I’m an Industrial Design student and I’ve been trying to teach myself Grasshopper for the last month or so when I find time. I was successful in adding a 3D voronoi pattern to my custom surface, and lofting that surface, plus adding weaverbird components as well.
Now I want to be able to add an attractor point/curve, specifically so that the holes on the top are open wider, and begin to close the further down the hood design. However, I can’t seem to figure out the solution to this problem.
attached I have my .gh file, custom surface, and some screenshots. If anyone can help, that would be much appreciated!!

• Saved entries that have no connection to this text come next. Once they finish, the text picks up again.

(** * jppy: the session-scoped token accumulator of [jppy/tokenizer.py]

    A shallow embedding of the normalizer ([morphome_to_pos],
    [morpheme_to_token], [token_to_id]) and of the four handlers
    ([create], [tokenize], [finalize], [destroy]) together with the
    properties of the accumulator that the specification states.

    Python values are modelled as follows.
    - [str] is [string]; [int] is [Z].
    - [session_data.items] is a Python [dict]: a map that remembers the
      order in which its keys were first inserted.  That order is what
      [list(items.values())] exposes and what a stable sort keeps among
      ties, so the dict is an association list with unique keys.
    - [set(...)] is a [gset string]; [list(set(...))] is [elements] of it:
      duplicate free, same members, in an order no property below uses.
    - the in-memory backend is a dictionary from session ids to session
      data, a [gmap]. *)

From Stdlib Require Import ZArith String Ascii List Sorted Permutation.
From Stdlib Require Import DecimalString.
From stdpp Require Import base decidable option list gmap strings sorting.

Local Open Scope Z_scope.

(** ** Models *)

(** [sudachipy.Morpheme], through the four accessors the program calls. *)
Record Morpheme := {
  dictionary_form : string;
  normalized_form : string;
  reading_form : string;
  part_of_speech : list string
}.

(** [class TokenResponse(BaseModel)]; the Python field [part_of_speech]
    is [pos] here, the accessor name being taken by [Morpheme]. *)
Record TokenResponse := {
  dictionary : string;
  normalized : string;
  reading : list string;
  pos : string;
  count : Z
}.

(** ** Tokenizer: the normalizer *)

(** The separator of the sub-tags, the literal of [morphome_to_pos]. *)
Definition pos_separator : string := "・".

(** The separator of the identity key, the literal tab of [token_to_id]. *)
Definition id_separator : string := String "009"%char EmptyString.

(** The placeholder sub-tag. *)
Definition placeholder : string := "*".

(** [sep.join(parts)] *)
Definition join (sep : string) (parts : list string) : string :=
  String.concat sep parts.

(** ["・".join(filter(lambda x: x != "*", m.part_of_speech()))] *)
Definition morphome_to_pos (m : Morpheme) : string :=
  join pos_separator
       (List.filter (fun x => negb (String.eqb x placeholder)) (part_of_speech m)).

Definition morpheme_to_token (m : Morpheme) : TokenResponse :=
  {| dictionary := dictionary_form m;
     normalized := normalized_form m;
     reading := [reading_form m];
     pos := morphome_to_pos m;
     count := 1 |}.

(** ["\t".join([t.normalized, t.part_of_speech])] *)
Definition token_to_id (t : TokenResponse) : string :=
  join id_separator [normalized t; pos t].

(** The identity key of a morpheme, as the loop of [tokenize] computes it. *)
Definition morpheme_id (m : Morpheme) : string :=
  token_to_id (morpheme_to_token m).

(** ** Python containers *)

(** A [dict] with [str] keys: the pairs in order of first insertion. *)
Definition dict (V : Type) : Type := list (string * V).

(** [d.get(k)] *)
Fixpoint dict_get {V} (d : dict V) (k : string) : option V :=
  match d with
  | [] => None
  | (k', v') :: d' => if decide (k = k') then Some v' else dict_get d' k
  end.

Is this what you’re talking about?
(weaverbird was not installed correctly in my pc, so I suspect that the last few components of the definition are missing, but the relevant part is intact)
I also got rid of the surface lofting and surface to mesh conversions. Since you seem to be after meshes in the first place, you can go directly from polylines to meshes, instead of wasting processing power on creating Nurbs surfaces first.
Since you produce your cell outlines/polylines by intersecting a three-dimensional Vornoi with a double-curved surface, your cells aren’t planar! This isn’t dramatic, however it may lead to some inconveniences down the line.
You may for instance notice that performing a fixed Catmull-Clark smoothing, results in a bad mesh, due to intersecting faces. My guess is that this is directly linked to the non-planar cells making smoothing difficult. I’ve set it to “smooth”, which is fine, but this relaxes the naked, outer edge of the mesh, which might not be what your after (cf. screenshot)?
However, if you for instance want to 3D print the object, producing a good mesh is imperative.
Since you are a design student, do also note that planar cells would make fabrication much simpler (depending on the process).
Yes! this is exactly what I was looking for. I have done attractor points before, but I had never put them manually on a surface like you did. Thanks for all your help!
This is also a very useful answer, Thanks! I don’t have any experience 3D printing these complex meshes, so I was unaware that my non-planar cells would create such a problem with the Catmull-Clark smoothing down the road.